Labour rivals have pounced on comments made by Lib Dem councillor
Jill Fraser, who has campaigned to save Lyndhurst Hall in Warden
Road. She wants the hall, sold by the council two years ago,
to become a community centre again.
The building is due to be demolished and replaced with a complex
of new homes provided by Notting Hill Housing Group.
But Cllr Fraser said more cheap homes risked turning the neighbourhood
into a slum with wall-to-wall social housing. She
said: This area was a slum in the 1930s. I fear that in
2030 it will be a slum again if we do not have a mix.
Cllr Fraser said that it would have been better to build more
affordable homes for families on the Kings Cross railway
lands in the deal struck between developers and Camden Council
earlier this month.
She added: We already have a lot of social housing in
our area. Camden needs more homes but this is not the place
to do it.
Labour council election candidate Mike Katz, who will take on
Cllr Fraser in the split ward of Haverstock, said the Lyndhurst
Hall project should be supported rather than opposed. He said:
It is an insult to say the area will be a slum.
The one thing that Camden is crying out for is more affordable
homes. We should be welcoming a scheme like that.
Lib Dems have made council housing a prime election issue and
are taking on Labour over the way its colleagues in Whitehall
have withheld the millions of pounds needed to bring council
homes up to the governments decent homes standards.

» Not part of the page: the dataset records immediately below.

(** The calls a command of the words [ws] makes after the history [h]: [cd] only sets a variable; a program is
    tried under its name and, when there is no such file, in the root directory. *)
Definition exec_calls (h : list call) (ws : list (list Z)) : list call :=
  match ws with
  | [] => []
  | w :: rest =>
      if bool_decide (w = str_cd) then []
      else
        let ans := answer (h ++ [COpen w O_RDONLY]) in
        COpen w O_RDONLY ::
        (if ans <? 0 then if ans =? - E_NOENT then [CExec (take 4095 (47 :: w) :: rest)] else [] else [CClose ans; CExec ws])
  end.
Lemma string_at_all s argv ws : Forall2 (fun b w => is_str (smem s) b w /\ Z.of_nat (length w) < BUFSIZE) argv ws -> string_at (smem s) <$> argv = ws.
Proof. induction 1 as [|b w argv ws [Hs Hl] _ IH]; [done|]. cbn [fmap list_fmap]. by rewrite (string_at_str _ _ _ Hs Hl), IH. Qed.
Lemma runit_runs s argv ws : Forall2 (fun b w => is_str (smem s) b w /\ Z.of_nat (length w) < BUFSIZE) argv ws ->
  runs (runit answer argv) s (fun _ s' => calls s' = calls s ++ exec_calls (calls s) ws).
Proof.
  intros HF. pose proof (string_at_all _ _ _ HF) as Hall. destruct HF as [|b w argv ws [Hs Hl] HF]; unfold runit; [runs_steps; by rewrite app_nil_r|]. unfold text, exec_calls. runs_steps. rewrite (string_at_str _ _ _ Hs Hl). destruct (bool_decide_reflect (w = str_cd)) as [|Hcd].
  { rewrite app_nil_r. destruct argv as [|b1 [|b2 argv]]; runs_steps; done. }
  unfold testfile. runs_steps. apply sys_runs. set (ans := answer (calls s ++ [COpen w O_RDONLY])). destruct (Z.ltb_spec ans 0) as [Hneg|Hpos].
  - runs_steps. destruct (Z.eqb_spec ans (- E_NOENT)) as [He|He].
    + rewrite He. change (- E_NOENT =? 0) with false. cbn [negb andb]. runs_steps. apply sys_runs. cbn [smem calls]. rewrite Hall. cbn [tail]. by rewrite <-app_assoc.
    + rewrite (proj2 (Z.eqb_neq ans 0)) by lia. cbn [negb andb]. runs_steps. done.
  - runs_steps. apply sys_runs. runs_steps. cbn [Z.eqb negb andb]. runs_steps. apply sys_runs. cbn [smem calls]. rewrite Hall. by rewrite <-!app_assoc.
Qed.
Lemma runcmd_words_runs s cmd l ws : is_str (smem s) cmd l -> Z.of_nat (length l) < BUFSIZE -> lex (S (length l)) l = (fun w => (119, w)) <$> ws -> Z.of_nat (length ws) <= EXEC_MAX_ARG_NUM ->
  runs (runcmd answer p0 p1 cmd) s (fun _ s' => calls s' = calls s ++ exec_calls (calls s) ws).
Proof.
  intros Hs Hl Hlex Hn. unfold runcmd, BUFSIZE, EXEC_MAX_ARG_NUM in *. apply (words_loop (Z.to_nat 4096) ws _ _ _ _ _ []); [|lia|constructor|cbn [length]; lia|].
  - exists l, (S (length l)). split; [done|]. split; [unfold BUFSIZE; lia|]. split; [lia|done].
  - intros s' argv' [Hc Hw] HF. runs_by runit_runs; [exact HF|]. intros _ s2 H2. by rewrite H2, Hc.
Qed.

(** C17: A command line of words: the shell executes exactly the program that the first word names, with the words as
    arguments (quoted blanks are part of a word, and its quotes have become blanks); it tries the name itself and then
    the root directory, and makes no other calls; an empty line makes none, and [cd] makes none either, so it has no
    effect outside the child that runs it. *)
Theorem runcmd_words_correct s cmd l ws : is_str (smem s) cmd l -> Z.of_nat (length l) < BUFSIZE -> lex (S (length l)) l = (fun w => (119, w)) <$> ws -> Z.of_nat (length ws) <= EXEC_MAX_ARG_NUM ->
  runs (runcmd answer p0 p1 cmd) s (fun _ s' => calls s' = calls s ++ exec_calls (calls s) ws).
Proof. apply runcmd_words_runs. Qed.

(** C34: A redirection opens the file whose name is the rest of the whole line from the word on, not the word: what is
    behind the word is cut off only when the next token is looked for, after the file was opened. *)
Theorem redirect_opens_rest fuel s a t l c r token fd flags : is_str (smem s) a l -> (length l <= fuel)%nat -> Z.of_nat (length l) < BUFSIZE -> drop_white l = c :: r -> symbol c = false ->
  runs (redirect answer fuel (Some a) t token fd flags) s (fun _ s' => exists more,
    calls s' = calls s ++ [CClose fd; COpen (fst (word_of false (c :: r)) ++ snd (word_of false (c :: r))) flags] ++ more).
Proof.
  intros Hs Hf Hl Hd Hsy. unfold redirect. runs_steps. runs_by (gettoken_runs l fuel s a t Hs Hf). intros x s' (->&[Hc Hw]&Hm). destruct (new_word l c r s s' a Hs Hd Hsy Hm) as (_&Hnew&_&Hlr). unfold token_at. rewrite Hd, Hsy. cbn [Z.eqb Pos.eqb negb].
  unfold text. runs_steps. rewrite (string_at_str _ _ _ Hnew) by (rewrite length_app; lia). unfold reopen. runs_steps. apply sys_runs. runs_steps. apply sys_runs. cbn [calls]. rewrite Hc, <-app_assoc.
  set (name := fst _ ++ snd _). destruct (_ && _); runs_steps.
  - apply sys_runs. runs_steps. apply sys_runs. runs_steps. apply sys_runs. runs_steps. cbn [calls]. eexists. by rewrite <-!app_assoc.
  - exists []. by rewrite app_nil_r.
Qed.
End Commands.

Mr Katz said: It is a great inconsistency. On the one
hand the Lib Dems are saying that they believe in social housing.
On the other, they are opposing a project that will bring more
inexpensive homes to Camden, just what we need.
Cllr Fraser said on Tuesday: The money for council housing
was promised to Camden by the government with strings attached.
It should now be provided in direct investment immediately.